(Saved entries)
===

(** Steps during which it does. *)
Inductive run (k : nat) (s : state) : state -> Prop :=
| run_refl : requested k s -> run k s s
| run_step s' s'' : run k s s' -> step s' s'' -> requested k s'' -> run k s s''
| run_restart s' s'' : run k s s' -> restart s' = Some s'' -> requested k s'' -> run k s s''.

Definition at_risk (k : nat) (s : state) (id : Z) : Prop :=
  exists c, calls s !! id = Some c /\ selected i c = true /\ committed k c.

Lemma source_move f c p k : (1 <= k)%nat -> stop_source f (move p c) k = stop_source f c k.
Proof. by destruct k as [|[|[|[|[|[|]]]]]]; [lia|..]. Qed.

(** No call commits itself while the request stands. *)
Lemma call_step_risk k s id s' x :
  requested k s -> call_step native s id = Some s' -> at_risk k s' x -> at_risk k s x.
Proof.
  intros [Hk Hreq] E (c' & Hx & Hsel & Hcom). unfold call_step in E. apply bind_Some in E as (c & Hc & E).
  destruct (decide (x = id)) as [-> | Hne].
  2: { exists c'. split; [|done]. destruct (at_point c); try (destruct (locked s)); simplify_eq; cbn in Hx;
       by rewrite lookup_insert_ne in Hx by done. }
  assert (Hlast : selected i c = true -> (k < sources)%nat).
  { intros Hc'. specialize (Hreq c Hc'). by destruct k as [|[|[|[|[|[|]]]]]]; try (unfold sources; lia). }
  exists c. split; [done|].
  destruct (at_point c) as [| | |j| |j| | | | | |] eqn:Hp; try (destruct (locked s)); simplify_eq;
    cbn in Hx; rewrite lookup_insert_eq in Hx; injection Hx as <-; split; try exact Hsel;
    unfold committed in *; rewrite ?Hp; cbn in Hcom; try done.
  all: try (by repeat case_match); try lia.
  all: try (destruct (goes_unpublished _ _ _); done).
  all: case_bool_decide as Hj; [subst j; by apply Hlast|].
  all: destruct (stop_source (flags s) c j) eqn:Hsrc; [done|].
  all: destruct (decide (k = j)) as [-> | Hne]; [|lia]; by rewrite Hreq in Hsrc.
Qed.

===

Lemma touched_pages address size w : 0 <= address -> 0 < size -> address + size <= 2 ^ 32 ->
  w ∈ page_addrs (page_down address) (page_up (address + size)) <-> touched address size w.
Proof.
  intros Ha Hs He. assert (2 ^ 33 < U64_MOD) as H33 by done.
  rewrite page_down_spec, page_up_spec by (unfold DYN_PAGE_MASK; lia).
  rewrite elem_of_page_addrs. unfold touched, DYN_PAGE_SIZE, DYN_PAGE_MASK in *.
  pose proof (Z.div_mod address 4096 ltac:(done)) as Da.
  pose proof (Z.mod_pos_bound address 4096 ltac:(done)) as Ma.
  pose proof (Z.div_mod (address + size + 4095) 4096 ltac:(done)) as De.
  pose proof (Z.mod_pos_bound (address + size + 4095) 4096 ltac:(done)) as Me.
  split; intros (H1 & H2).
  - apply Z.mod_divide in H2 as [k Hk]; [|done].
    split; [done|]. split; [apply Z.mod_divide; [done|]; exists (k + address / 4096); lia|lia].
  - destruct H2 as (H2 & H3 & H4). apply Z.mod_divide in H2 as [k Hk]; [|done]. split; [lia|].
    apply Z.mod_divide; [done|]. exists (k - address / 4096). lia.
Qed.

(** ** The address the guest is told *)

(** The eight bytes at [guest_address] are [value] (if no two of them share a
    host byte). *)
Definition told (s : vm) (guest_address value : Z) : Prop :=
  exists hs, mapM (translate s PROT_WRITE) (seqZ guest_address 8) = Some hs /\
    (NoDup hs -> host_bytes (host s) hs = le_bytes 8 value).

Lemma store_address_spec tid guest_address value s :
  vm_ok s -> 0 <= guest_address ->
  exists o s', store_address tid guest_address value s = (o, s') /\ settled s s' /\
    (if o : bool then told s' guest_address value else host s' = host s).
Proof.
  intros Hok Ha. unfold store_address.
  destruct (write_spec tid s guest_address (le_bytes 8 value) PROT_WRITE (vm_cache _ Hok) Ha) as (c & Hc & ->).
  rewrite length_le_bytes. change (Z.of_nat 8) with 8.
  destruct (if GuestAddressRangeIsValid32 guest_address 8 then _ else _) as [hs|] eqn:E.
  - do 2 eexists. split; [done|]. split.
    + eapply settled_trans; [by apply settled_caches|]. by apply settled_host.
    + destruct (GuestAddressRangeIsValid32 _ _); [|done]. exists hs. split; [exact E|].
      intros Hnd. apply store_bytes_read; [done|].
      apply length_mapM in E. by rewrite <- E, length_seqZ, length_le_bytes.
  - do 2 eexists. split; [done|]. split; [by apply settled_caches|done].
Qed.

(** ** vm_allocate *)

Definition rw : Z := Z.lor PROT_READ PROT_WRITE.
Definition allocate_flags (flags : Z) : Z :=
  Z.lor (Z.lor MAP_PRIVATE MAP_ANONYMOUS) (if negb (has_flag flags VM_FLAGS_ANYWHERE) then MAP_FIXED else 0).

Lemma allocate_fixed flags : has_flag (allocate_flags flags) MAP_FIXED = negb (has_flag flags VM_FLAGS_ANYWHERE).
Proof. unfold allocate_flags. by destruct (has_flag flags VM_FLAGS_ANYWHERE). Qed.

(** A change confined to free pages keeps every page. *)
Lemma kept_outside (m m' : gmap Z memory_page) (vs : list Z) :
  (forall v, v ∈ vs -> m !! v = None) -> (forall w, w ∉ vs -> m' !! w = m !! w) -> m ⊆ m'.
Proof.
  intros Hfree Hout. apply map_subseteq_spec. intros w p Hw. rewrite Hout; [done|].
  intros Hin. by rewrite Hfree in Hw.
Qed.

===

→ To do
Find the word "state" in the entries and show each line where it is found.

→ Completed task
Inductive run (k : nat) (s : state) : state -> Prop :=
Definition at_risk (k : nat) (s : state) (id : Z) : Prop :=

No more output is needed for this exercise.